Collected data
------------------------------------

(* ===== verification/EffectiveDNS.v ===== *)
(** * Components [internal/system] (interface DNS) and [internal/app]
    (effective DNS)

    The DNS servers of the DHCP lease of an interface, read from the output of
    a command, and the configuration that results when they replace the
    configured servers.  Running the command is a parameter. *)

From S2P Require Import Prelude.
From S2P Require Import GoStrings.
From S2P Require Import NetIP.
From S2P Require Import ConfigTypes.
From S2P Require Import ConfigCompile.
From S2P Require Import Outbound.

(** ** Reading a packet *)

(** [usableUpstreamDNS] *)
Definition usableUpstreamDNS (address : addr) : bool :=
  addr_valid address && negb (is_unspecified address) && negb (is_loopback address) && negb (is_multicast address).

Definition drop_cr (line : string) : string := trim_suffix line (String (byte 13) "").

(** The longest line a scanner with the default buffer accepts. *)
Definition maxScanLine : Z := 65535.

(** [bufio.Scanner] over lines: the lines before the first one that is too
    long, and whether there is one.  The part after the last newline is a line
    when it is not empty. *)
Fixpoint scan_lines (parts : list string) : list string * bool :=
  match parts with
  | [] => ([], false)
  | part :: parts' =>
      if maxScanLine <? slen part then ([], true)
      else
        match parts' with
        | [] => (if bool_decide (part = "") then [] else [drop_cr part], false)
        | _ => let '(lines, long) := scan_lines parts' in (drop_cr part :: lines, long)
        end
  end.

Definition dhcp_marker : string := "domain_name_server (ip_mult):".

(** The servers listed on one line; [seen] are the addresses so far. *)
Fixpoint dhcp_values (values : list string) (servers : list addr_port) (seen : gset addr)
    : result go_error (list addr_port * gset addr) :=
  match values with
  | [] => Ok (servers, seen)
  | raw :: values' =>
      match parse_addr (trim_space raw) with
      | None => Err (failure "invalid DHCP DNS address")
      | Some address =>
          let address := unmap address in
          if negb (usableUpstreamDNS address) then dhcp_values values' servers seen
          else if bool_decide (address ∈ seen) then dhcp_values values' servers seen
          else dhcp_values values' (servers ++ [AddrPort address 53]) ({[address]} ∪ seen)
      end
  end.

(** The values of a line after the marker. *)
Definition dhcp_line_values (line : string) : string :=
  trim_space (trim_suffix (trim_prefix (trim_space (trim_prefix line dhcp_marker)) "{") "}").

Fixpoint dhcp_lines (lines : list string) (servers : list addr_port) (seen : gset addr)
    : result go_error (list addr_port) :=
  match lines with
  | [] => Ok servers
  | raw :: lines' =>
      let line := trim_space raw in
      if negb (has_prefix line dhcp_marker) then dhcp_lines lines' servers seen
      else
        let values := dhcp_line_values line in
        if bool_decide (values = "") then dhcp_lines lines' servers seen
        else
          let! next := dhcp_values (split_on "," values) servers seen in
          dhcp_lines lines' next.1 next.2
  end.

(** [parseDHCPDNS] *)
Definition parseDHCPDNS (output : string) : result go_error (list addr_port) :=
  let '(lines, long) := scan_lines (split_on (byte 10) output) in
  let! servers := dhcp_lines lines [] ∅ in
  fail_if long with failure "bufio.Scanner: token too long" in Ok servers.

(** [validateInterfaceName] *)
Definition interface_char (c : ascii) : bool :=
  is_lower c || is_upper c || is_digit c || Ascii.eqb c "_" || Ascii.eqb c "-" || Ascii.eqb c ".".

Definition validateInterfaceName (name : string) : result go_error unit :=
  fail_if bool_decide (name = "") || (15 <? slen name) || has_prefix name "-" with failure "invalid network interface name" in
  fail_if negb (sforall interface_char name) with failure "invalid network interface name" in Ok tt.

(** ** The servers of the interfaces *)

Notation interfaceDNS := (gmap string (list addr_port)) (only parsing).

#[export] Instance string_le_dec : RelDecision String.le.
Proof. intros a b. apply _. Defined.

(** [slices.Compact] *)
Fixpoint compact (names : list string) : list string :=
  match names with
  | a :: (b :: _) as rest => if bool_decide (a = b) then compact rest else a :: compact rest
  | _ => names
  end.

Section discovering.
(** [runner.Run] on the arguments of a command. *)
Context (run : list string -> result go_error string).

Definition ipconfig : string := "/usr/sbin/ipconfig".

(** The loop of [DiscoverInterfaceDNS]: what was found so far, and the error
    that ended it. *)
Fixpoint discover_loop (names : list string) (found : gmap string (list addr_port)) 
    : gmap string (list addr_port) * option go_error :=
  match names with
  | [] => (found, None)
  | name :: names' =>
      match validateInterfaceName name with
      | Err e => (found, Some e)
      | Ok _ =>
          match run [ipconfig; "getpacket"; name] with
          | Err _ => discover_loop names' found
          | Ok output =>
              match parseDHCPDNS output with
              | Err e => (found, Some (EWrap "parse DHCP DNS" e))
              | Ok [] => discover_loop names' found
              | Ok servers => discover_loop names' (<[name := servers]> found)
              end
          end
      end
  end.

(** [DiscoverInterfaceDNS] *)
Definition DiscoverInterfaceDNS (interfaces : list string) : gmap string (list addr_port) * option go_error :=
  discover_loop (compact (merge_sort String.le interfaces)) ∅.

(** [discoverInterfaceDNS]; the order of the map does not matter after the
    sort. *)
Definition dhcp_interfaces (runtime : Config) : list string :=
  omap (fun '(_, o) => if bool_decide (OutType o = "direct") && bool_decide (DNSSource o = DNSSourceDHCP)
                       then Some (Interface o) else None) (map_to_list (Outbounds runtime)).

Definition discoverInterfaceDNS (runtime : Config) : gmap string (list addr_port) * option go_error :=
  DiscoverInterfaceDNS (dhcp_interfaces runtime).
End discovering.

(** ** The effective configuration *)

Definition discovered_servers (discovered : gmap string (list addr_port)) (interface : string) : list addr_port :=
  default [] (discovered !! interface).

(** One iteration of [runtimeWithInterfaceDNS]. *)
Definition effective_outbound (discovered : gmap string (list addr_port)) (o : Outbound) : Outbound :=
  if bool_decide (OutType o = "direct") && bool_decide (DNSSource o = DNSSourceDHCP) &&
     negb (bool_decide (discovered_servers discovered (Interface o) = []))
  then MkOutbound (Name o) (OutType o) (Interface o) (DNSSource o) (discovered_servers discovered (Interface o))
         (ConnectTimeout o) (Fallback o)
  else o.

(** [runtimeWithInterfaceDNS] *)
Definition runtimeWithInterfaceDNS (runtime : Config) (discovered : gmap string (list addr_port)) : Config :=
  MkConfig (Version runtime) (CLog runtime) (CSystem runtime) (CCapture runtime) (CTUN runtime) (CFakeIP runtime)
    (CFakeIPv6 runtime) (CDNS runtime) (CSessions runtime) (effective_outbound discovered <$> Outbounds runtime)
    (ConfigTypes.Rules runtime).

(** [sameInterfaceDNS] *)
Definition sameInterfaceDNS (left_ right_ : gmap string (list addr_port)) : bool :=
  bool_decide (size left_ = size right_) &&
  forallb (fun '(name, servers) => bool_decide (servers = discovered_servers right_ name)) (map_to_list left_).

(** ** Lemmas *)

Lemma unmap_not_mapped a : is4in6 (unmap a) = false.
Proof. destruct a as [|v|v z]; try done. unfold unmap. destruct (is4in6 (Addr6 v z)) eqn:H; [done|exact H]. Qed.

(** A server that came out of a lease. *)
Definition lease_server (s : addr_port) : Prop :=
  ap_port s = 53 /\ usableUpstreamDNS (ap_addr s) = true /\ is4in6 (ap_addr s) = false.

Lemma dhcp_values_servers values servers seen servers' seen' :
  dhcp_values values servers seen = Ok (servers', seen') ->
  Forall lease_server servers -> NoDup (ap_addr <$> servers) -> (forall a, a ∈ seen <-> a ∈ ap_addr <$> servers) ->
  Forall lease_server servers' /\ NoDup (ap_addr <$> servers') /\ (forall a, a ∈ seen' <-> a ∈ ap_addr <$> servers').
Proof.
  revert servers seen. induction values as [|raw values IH]; intros servers seen; cbn [dhcp_values].
  - by intros [= <- <-].
  - destruct (parse_addr _) as [a|]; [|done]. destruct (usableUpstreamDNS (unmap a)) eqn:Hu; cbn [negb]; [|apply IH].
    case_bool_decide as Hin; [apply IH|]. intros H Hs Hnd Hseen. eapply IH; [done| | |].
    + apply Forall_app. split; [done|]. apply Forall_singleton. split_and!; [done|done|apply unmap_not_mapped].
    + rewrite fmap_app. apply NoDup_app. split_and!; [done| |apply NoDup_singleton].
      intros x Hx ->%list_elem_of_singleton. by apply Hin, Hseen.
    + intros x. rewrite fmap_app, elem_of_union, elem_of_app, elem_of_singleton, Hseen. cbn. rewrite list_elem_of_singleton. naive_solver.
Qed.

Lemma dhcp_lines_servers lines servers seen servers' :
  dhcp_lines lines servers seen = Ok servers' ->
  Forall lease_server servers -> NoDup (ap_addr <$> servers) -> (forall a, a ∈ seen <-> a ∈ ap_addr <$> servers) ->
  Forall lease_server servers' /\ NoDup (ap_addr <$> servers').
Proof.
  revert servers seen. induction lines as [|raw lines IH]; intros servers seen; cbn [dhcp_lines].
  - by intros [= <-].
  - destruct (negb _); [apply IH|]. case_bool_decide; [apply IH|]. intros H' Hs Hnd Hseen. inv_result.
    destruct x as [s2 seen2]. destruct (dhcp_values_servers _ _ _ _ _ H0 Hs Hnd Hseen) as (? & ? & ?). by eapply IH.
Qed.

Lemma parseDHCPDNS_servers output servers :
  parseDHCPDNS output = Ok servers -> Forall lease_server servers /\ NoDup (ap_addr <$> servers).
Proof.
  unfold parseDHCPDNS. destruct (scan_lines _) as [lines long]. intros H. inv_result. subst servers.
  eapply dhcp_lines_servers; [done|constructor|constructor|]. intros a. cbn. set_solver.
Qed.

(** What a discovery returns: usable, distinct servers for every interface it
    lists. *)
Definition leases_ok (found : gmap string (list addr_port)) : Prop :=
  forall name servers, found !! name = Some servers ->
    servers <> [] /\ Forall lease_server servers /\ NoDup (ap_addr <$> servers).

Lemma discover_loop_leases run names found : leases_ok found -> leases_ok (discover_loop run names found).1.
Proof.
  revert found. induction names as [|name names IH]; intros found Hf; [done|]. cbn [discover_loop].
  destruct (validateInterfaceName name); [|done]. destruct (run _) as [output|e]; [|by apply IH].
  destruct (parseDHCPDNS output) as [[|s servers]|e] eqn:Hp; [by apply IH| |done]. apply IH.
  intros n l. destruct (decide (name = n)) as [->|]; [rewrite lookup_insert_eq; intros [= <-]|rewrite lookup_insert_ne by done; apply Hf].
  split; [done|]. by apply (parseDHCPDNS_servers output).
Qed.

Lemma discover_leases run interfaces : leases_ok (DiscoverInterfaceDNS run interfaces).1.
Proof. apply discover_loop_leases. intros n l. by rewrite lookup_empty. Qed.
(* ===== verification/DataPlane.v ===== *)
(** * Component [internal/app]: the data plane and its policy generations

    A data plane serves flows with the current generation of sessions while
    older generations finish theirs.  The generations are shared objects with
    reference counts; acquiring one takes no lock, so that its loop interleaves
    with a commit.  The threads of the handlers, the owner of the mutex and
    their atomic steps are a step relation. *)

From S2P Require Import Prelude.
From S2P Require Import GoStrings.
From S2P Require Import GoTime.
From S2P Require Import NetIP.
From S2P Require Import ConfigTypes.
From S2P Require Import ConfigCompile.
From S2P Require Import ConfigFacts.
From S2P Require Import Outbound.
From S2P Require Import Resolver.
From S2P Require Import Rules.
From S2P Require Import Relay.
From S2P Require Import Session.
From S2P Require Import SessionHandle.
From S2P Require Import SessionFacts.
From S2P Require Import SessionProperties.
From S2P Require Import EffectiveDNS.

(** ** Generations *)

Definition runtimeRelayGrace : Z := 30 * second.

Local Notation tcp_session := (TCP Engine Client Direct Direct).
Local Notation udp_session := (UDP Engine Client Direct Direct).

(** [dataPlaneGeneration], with the counters its two sessions own. *)
Record dataPlaneGeneration : Type := MkGeneration {
  gen_tcp : tcp_session;
  gen_udp : udp_session;
  gen_matcher : Engine;
  gen_stats : Stats * UDPStats;
  gen_refs : Z
}.

Definition set_refs (n : Z) (g : dataPlaneGeneration) : dataPlaneGeneration :=
  MkGeneration (gen_tcp g) (gen_udp g) (gen_matcher g) (gen_stats g) n.

Definition set_stats (s : Stats * UDPStats) (g : dataPlaneGeneration) : dataPlaneGeneration :=
  MkGeneration (gen_tcp g) (gen_udp g) (gen_matcher g) s (gen_refs g).

Definition no_stats : Stats * UDPStats := (MkStats 0 0 0 0 0 0, MkUDPStats 0 0 0 0 0 0 0 0).

(** A pointer to a pool; the methods of a nil one panic.  An interface that
    holds it is not nil. *)
#[export] Instance pool_pointer {P H} `{MappingPool P H} : MappingPool (option P) H := {
  pool_Acquire address p :=
    match p with
    | None => (Err (failure "panic: nil pointer dereference"), None)
    | Some p => let '(r, p) := pool_Acquire address p in (r, Some p)
    end;
  pool_release h p := pool_release h <$> p
}.

Section building.
Context {P : Type}.

(** [buildDataPlaneGeneration] *)
Definition buildDataPlaneGeneration (pools : MappingPools (option P)) (runtime : Config) (udpLimiter : UDPLimiter)
    : result go_error dataPlaneGeneration :=
  let! engine := map_err rules_failure (New (ConfigTypes.Rules runtime)) in
  let! routes := BuildRoutes (Outbounds runtime) in
  let! tcp := NewTCP (Some pools) (Some engine) routes runtimeRelayGrace in
  let! udp := NewUDPWithLimiter (Some pools) (Some engine) routes
    (MkUDPConfig (UDPIdleTimeout (CSessions runtime)) (MaxUDPSessions (CSessions runtime))
       (MaxUDPSessionsPerSource (CSessions runtime))) (Some udpLimiter) in
  Ok (MkGeneration tcp udp engine no_stats 0).

(** The pools of [newDataPlane]: both interfaces are set, to pointers that may
    be nil. *)
Definition plane_pools (ipv4Pool ipv6Pool : option P) (runtime : Config) : MappingPools (option P) :=
  MkMappingPools (Some ipv4Pool) (Some ipv6Pool) (FakePrefix (CFakeIP runtime))
    match CFakeIPv6 runtime with Some f => FakePrefix6 f | None => prefix_zero end
    (DefaultRoute (CCapture runtime)).

(** [dataPlane]: its generations by address, the current one, and the retired
    ones that were not pruned yet. *)
Record dataPlane : Type := MkDataPlane {
  dp_pools : MappingPools (option P);
  dp_udpLimiter : UDPLimiter;
  dp_generations : list dataPlaneGeneration;
  dp_current : nat;
  dp_retired : list nat;
  dp_base : Stats * UDPStats
}.

(** [newDataPlane] *)
Definition newDataPlane (ipv4Pool ipv6Pool : option P) (runtime : Config) : result go_error dataPlane :=
  let pools := plane_pools ipv4Pool ipv6Pool runtime in
  let! udpLimiter := NewUDPLimiter (MaxUDPSessions (CSessions runtime)) (MaxUDPSessionsPerSource (CSessions runtime)) in
  let! generation := buildDataPlaneGeneration pools runtime udpLimiter in
  Ok (MkDataPlane pools udpLimiter [generation] 0 [] no_stats).

(** [prepare] *)
Definition prepare (runtime : Config) (plane : dataPlane) : result go_error dataPlaneGeneration :=
  buildDataPlaneGeneration (dp_pools plane) runtime (dp_udpLimiter plane).

(** [shouldFake] *)
Definition shouldFake (domain : string) (plane : dataPlane) : bool :=
  match dp_generations plane !! dp_current plane with
  | Some g => RequiresFakeIP (gen_matcher g) domain
  | None => false
  end.
End building.
Arguments dataPlane : clear implicits.

(** ** Statistics *)

(** [addTCPStats] *)
Definition addTCPStats (total value : Stats) : Stats :=
  MkStats (add_count (TotalFlows total) (TotalFlows value)) (add_count (ActiveFlows total) (ActiveFlows value))
    (add_count (CompletedFlows total) (CompletedFlows value)) (add_count (FailedFlows total) (FailedFlows value))
    (add_count (FallbackAttempts total) (FallbackAttempts value)) (add_count (RejectedFlows total) (RejectedFlows value)).

(** [addUDPStats] *)
Definition addUDPStats (total value : UDPStats) : UDPStats :=
  MkUDPStats (add_count (TotalSessions total) (TotalSessions value)) (add_count (ActiveSessions total) (ActiveSessions value))
    (add_count (ExpiredSessions total) (ExpiredSessions value)) (add_count (FailedSessions total) (FailedSessions value))
    (add_count (RejectedSessions total) (RejectedSessions value))
    (add_count (UDPFallbackAttempts total) (UDPFallbackAttempts value))
    (add_count (DatagramsToNetwork total) (DatagramsToNetwork value)) (add_count (DatagramsToClient total) (DatagramsToClient value)).

(** [addGenerationStats] *)
Definition add_stats (total value : Stats * UDPStats) : Stats * UDPStats :=
  (addTCPStats total.1 value.1, addUDPStats total.2 value.2).

(** The statistics and the references of the generation at an address. *)
Definition stats_of (gens : list dataPlaneGeneration) (g : nat) : Stats * UDPStats :=
  match gens !! g with Some x => gen_stats x | None => no_stats end.

Definition refs_of (gens : list dataPlaneGeneration) (g : nat) : Z :=
  match gens !! g with Some x => gen_refs x | None => 0 end.

Definition total_from (base : Stats * UDPStats) (gens : list dataPlaneGeneration) (ids : list nat) : Stats * UDPStats :=
  fold_left (fun acc g => add_stats acc (stats_of gens g)) ids base.

(** [pruneLocked] without interference: what is retained, and the base. *)
Fixpoint prune_loop (gens : list dataPlaneGeneration) (todo retained : list nat) (base : Stats * UDPStats)
    : list nat * (Stats * UDPStats) :=
  match todo with
  | [] => (retained, base)
  | g :: todo' =>
      if negb (refs_of gens g =? 0) then prune_loop gens todo' (retained ++ [g]) base
      else prune_loop gens todo' retained (add_stats base (stats_of gens g))
  end.

Definition pruneLocked {P} (plane : dataPlane P) : dataPlane P :=
  let '(retained, base) := prune_loop (dp_generations plane) (dp_retired plane) [] (dp_base plane) in
  MkDataPlane (dp_pools plane) (dp_udpLimiter plane) (dp_generations plane) (dp_current plane) retained base.

(** The swap of [commit]. *)
Definition swap_generation {P} (next : dataPlaneGeneration) (plane : dataPlane P) : dataPlane P :=
  MkDataPlane (dp_pools plane) (dp_udpLimiter plane) (dp_generations plane ++ [next]) (length (dp_generations plane))
    (dp_retired plane ++ [dp_current plane]) (dp_base plane).

(** [commit] *)
Definition commit {P} (next : dataPlaneGeneration) (plane : dataPlane P) : dataPlane P :=
  pruneLocked (swap_generation next plane).

(** [stats] *)
Definition plane_stats {P} (plane : dataPlane P) : Stats * UDPStats * dataPlane P :=
  let plane := pruneLocked plane in
  (total_from (dp_base plane) (dp_generations plane) (dp_current plane :: dp_retired plane), plane).

(** ** Threads *)

(** A handler: before it acquires a generation, at the points of [acquire]
    (loaded, counted, to be given back), and while it handles a flow. *)
Inductive handler : Type := Idle | Loaded (g : nat) | Counted (g : nat) | Undoing (g : nat) | Holding (g : nat).

(** The owner of the mutex in [pruneLocked]: the generations to visit and
    those retained so far; or one whose references were zero and whose
    statistics are about to be read. *)
Inductive mutex_owner : Type :=
| Unlocked
| Pruning (todo retained : list nat)
| Reading (g : nat) (todo retained : list nat).

Record machine : Type := MkMachine {
  mc_generations : list dataPlaneGeneration;
  mc_current : nat;
  mc_retired : list nat;
  mc_base : Stats * UDPStats;
  mc_handlers : list handler;
  mc_owner : mutex_owner
}.

Definition on_generation (f : dataPlaneGeneration -> dataPlaneGeneration) (g : nat) (m : machine) : machine :=
  MkMachine (alter f g (mc_generations m)) (mc_current m) (mc_retired m) (mc_base m) (mc_handlers m) (mc_owner m).

Definition set_handler (i : nat) (h : handler) (m : machine) : machine :=
  MkMachine (mc_generations m) (mc_current m) (mc_retired m) (mc_base m) (<[i := h]> (mc_handlers m)) (mc_owner m).

Definition add_refs (n : Z) (g : dataPlaneGeneration) : dataPlaneGeneration := set_refs (gen_refs g + n) g.

(** The atomic steps of [acquire], of the handlers around [Handle] (which
    changes the counters of the generation it holds), of [commit] and of
    [stats]. *)
Inductive plane_step : machine -> machine -> Prop :=
| StepLoad m i :
    mc_handlers m !! i = Some Idle -> plane_step m (set_handler i (Loaded (mc_current m)) m)
| StepCount m i g :
    mc_handlers m !! i = Some (Loaded g) ->
    plane_step m (set_handler i (Counted g) (on_generation (add_refs 1) g m))
| StepCheck m i g :
    mc_handlers m !! i = Some (Counted g) ->
    plane_step m (set_handler i (if bool_decide (mc_current m = g) then Holding g else Undoing g) m)
| StepUndo m i g :
    mc_handlers m !! i = Some (Undoing g) ->
    plane_step m (set_handler i Idle (on_generation (add_refs (-1)) g m))
| StepHandle m i g s :
    mc_handlers m !! i = Some (Holding g) -> plane_step m (on_generation (set_stats s) g m)
| StepDone m i g :
    mc_handlers m !! i = Some (Holding g) ->
    plane_step m (set_handler i Idle (on_generation (add_refs (-1)) g m))
| StepSwap m next :
    mc_owner m = Unlocked -> gen_refs next = 0 -> gen_stats next = no_stats ->
    plane_step m
      (MkMachine (mc_generations m ++ [next]) (length (mc_generations m)) (mc_retired m ++ [mc_current m]) (mc_base m)
         (mc_handlers m) (Pruning (mc_retired m ++ [mc_current m]) []))
| StepLock m :
    mc_owner m = Unlocked ->
    plane_step m
      (MkMachine (mc_generations m) (mc_current m) (mc_retired m) (mc_base m) (mc_handlers m) (Pruning (mc_retired m) []))
| StepRetain m g todo retained :
    mc_owner m = Pruning (g :: todo) retained -> refs_of (mc_generations m) g <> 0 ->
    plane_step m
      (MkMachine (mc_generations m) (mc_current m) (mc_retired m) (mc_base m) (mc_handlers m)
         (Pruning todo (retained ++ [g])))
| StepUnused m g todo retained :
    mc_owner m = Pruning (g :: todo) retained -> refs_of (mc_generations m) g = 0 ->
    plane_step m
      (MkMachine (mc_generations m) (mc_current m) (mc_retired m) (mc_base m) (mc_handlers m) (Reading g todo retained))
| StepRead m g todo retained :
    mc_owner m = Reading g todo retained ->
    plane_step m
      (MkMachine (mc_generations m) (mc_current m) (mc_retired m) (add_stats (mc_base m) (stats_of (mc_generations m) g))
         (mc_handlers m) (Pruning todo retained))
| StepUnlock m retained :
    mc_owner m = Pruning [] retained ->
    plane_step m
      (MkMachine (mc_generations m) (mc_current m) retained (mc_base m) (mc_handlers m) Unlocked).

(** A new data plane with its handlers. *)
Definition plane_start (n : nat) (first : dataPlaneGeneration) : machine :=
  MkMachine [first] 0 [] no_stats (replicate n Idle) Unlocked.

(** What [stats] adds up once it holds the pruned list. *)
Definition reported (m : machine) : Stats * UDPStats :=
  total_from (mc_base m) (mc_generations m) (mc_current m :: mc_retired m).

(** The statistics of all generations there ever were. *)
Definition all_stats (m : machine) : Stats * UDPStats :=
  fold_left (fun acc g => add_stats acc (gen_stats g)) (mc_generations m) no_stats.
(* ===== verification/DataPlaneThreads.v ===== *)
(** * Component [internal/app]: generations under interleaved handlers

    Acquiring a generation without a lock, committing a new one and reading
    the statistics interleave in any order; no generation is dropped while a
    flow uses it, and no statistics are lost or counted twice. *)

From S2P Require Import Prelude.
From S2P Require Import GoStrings.
From S2P Require Import Session.
From S2P Require Import SessionHandle.
From S2P Require Import DataPlane.

(** ** Adding statistics *)

Lemma add_count_comm t x y : add_count (add_count t x) y = add_count (add_count t y) x.
Proof. unfold add_count, wrap64. rewrite !Zplus_mod_idemp_l. f_equal. lia. Qed.

Lemma add_stats_comm t x y : add_stats (add_stats t x) y = add_stats (add_stats t y) x.
Proof.
  unfold add_stats, addTCPStats, addUDPStats. destruct t as [[] []], x as [[] []], y as [[] []]. cbn.
  f_equal; f_equal; apply add_count_comm.
Qed.

Lemma total_from_perm base gens ids ids' : ids ≡ₚ ids' -> total_from base gens ids = total_from base gens ids'.
Proof. apply fold_left_Permutation. intros. apply add_stats_comm. Qed.

Lemma total_from_ext base gens gens' ids :
  (forall g, g ∈ ids -> stats_of gens g = stats_of gens' g) -> total_from base gens ids = total_from base gens' ids.
Proof.
  unfold total_from. revert base. induction ids as [|g ids IH]; intros base Hext; [done|]. cbn [fold_left].
  rewrite Hext by (by left). apply IH. intros x Hx. apply Hext. by right.
Qed.

Lemma total_from_app base gens l1 l2 : total_from base gens (l1 ++ l2) = total_from (total_from base gens l1) gens l2.
Proof. apply fold_left_app. Qed.

(** All generations, by address. *)
Lemma total_from_all gens base : total_from base gens (seq 0 (length gens)) = fold_left (fun acc g => add_stats acc (gen_stats g)) gens base.
Proof.
  assert (H : forall pre base, total_from base (pre ++ gens) (seq (length pre) (length gens)) =
    fold_left (fun acc g => add_stats acc (gen_stats g)) gens base); [|by apply (H [])].
  induction gens as [|g gens IH]; intros pre b; [done|]. cbn [length seq total_from fold_left].
  change (fold_left (fun acc g0 => add_stats acc (stats_of (pre ++ g :: gens) g0)) (seq (S (length pre)) (length gens))
    (add_stats b (stats_of (pre ++ g :: gens) (length pre)))) with
    (total_from (add_stats b (stats_of (pre ++ g :: gens) (length pre))) (pre ++ g :: gens) (seq (S (length pre)) (length gens))).
  replace (S (length pre)) with (length (pre ++ [g])) by (rewrite length_app; cbn; lia).
  replace (pre ++ g :: gens) with ((pre ++ [g]) ++ gens) by (by rewrite <- app_assoc).
  rewrite IH. unfold stats_of. rewrite <- app_assoc. cbn [app]. by rewrite list_lookup_middle by done.
Qed.

(** ** References *)

Definition uses (g : nat) (h : handler) : Z :=
  match h with
  | Counted x | Undoing x | Holding x => if bool_decide (x = g) then 1 else 0
  | Idle | Loaded _ => 0
  end.

Fixpoint users (g : nat) (hs : list handler) : Z :=
  match hs with [] => 0 | h :: hs' => uses g h + users g hs' end.

Lemma users_insert g hs i old h :
  hs !! i = Some old -> users g (<[i := h]> hs) = users g hs - uses g old + uses g h.
Proof.
  revert i. induction hs as [|x hs IH]; intros [|i]; cbn; [done|done|intros [= ->]; lia|]. intros Hi. rewrite IH by done. lia.
Qed.

Lemma users_nonneg g hs : 0 <= users g hs.
Proof. induction hs as [|h hs IH]; cbn; [lia|]. unfold uses. destruct h; try case_bool_decide; lia. Qed.

Lemma users_holding g hs i : hs !! i = Some (Holding g) -> 0 < users g hs.
Proof.
  revert i. induction hs as [|h hs IH]; intros [|i]; cbn; [done|done| |].
  - intros [= ->]. cbn. rewrite bool_decide_true by done. pose proof (users_nonneg g hs). lia.
  - intros Hi%IH. unfold uses. destruct h; try case_bool_decide; lia.
Qed.

Lemma users_idle g n : users g (replicate n Idle) = 0.
Proof. induction n as [|n IH]; [done|]. cbn. lia. Qed.

(** The generation a handler points at. *)
Definition points_at (h : handler) : option nat :=
  match h with Idle => None | Loaded g | Counted g | Undoing g | Holding g => Some g end.

Lemma users_none g hs : (forall i h, hs !! i = Some h -> points_at h <> Some g) -> users g hs = 0.
Proof.
  induction hs as [|h hs IH]; intros Hp; [done|]. cbn. rewrite IH by (intros i x Hi; by apply (Hp (S i))).
  specialize (Hp 0%nat h eq_refl). unfold uses. destruct h; cbn in Hp; try case_bool_decide; subst; try done; lia.
Qed.

(** ** The invariant *)

(** The generations not pruned yet, besides the current one. *)
Definition live (m : machine) : list nat :=
  match mc_owner m with
  | Unlocked => mc_retired m
  | Pruning todo retained => retained ++ todo
  | Reading g todo retained => retained ++ g :: todo
  end.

------------------------------------

Exercise requirements
Only the lines above from the one with "match dp_generations plane" through the one with "(add_count (CompletedFlows total)" should be duplicated, character for character.

Response below
  match dp_generations plane !! dp_current plane with
  | Some g => RequiresFakeIP (gen_matcher g) domain
  | None => false
  end.
End building.
Arguments dataPlane : clear implicits.

(** ** Statistics *)

(** [addTCPStats] *)
Definition addTCPStats (total value : Stats) : Stats :=
  MkStats (add_count (TotalFlows total) (TotalFlows value)) (add_count (ActiveFlows total) (ActiveFlows value))
    (add_count (CompletedFlows total) (CompletedFlows value)) (add_count (FailedFlows total) (FailedFlows value))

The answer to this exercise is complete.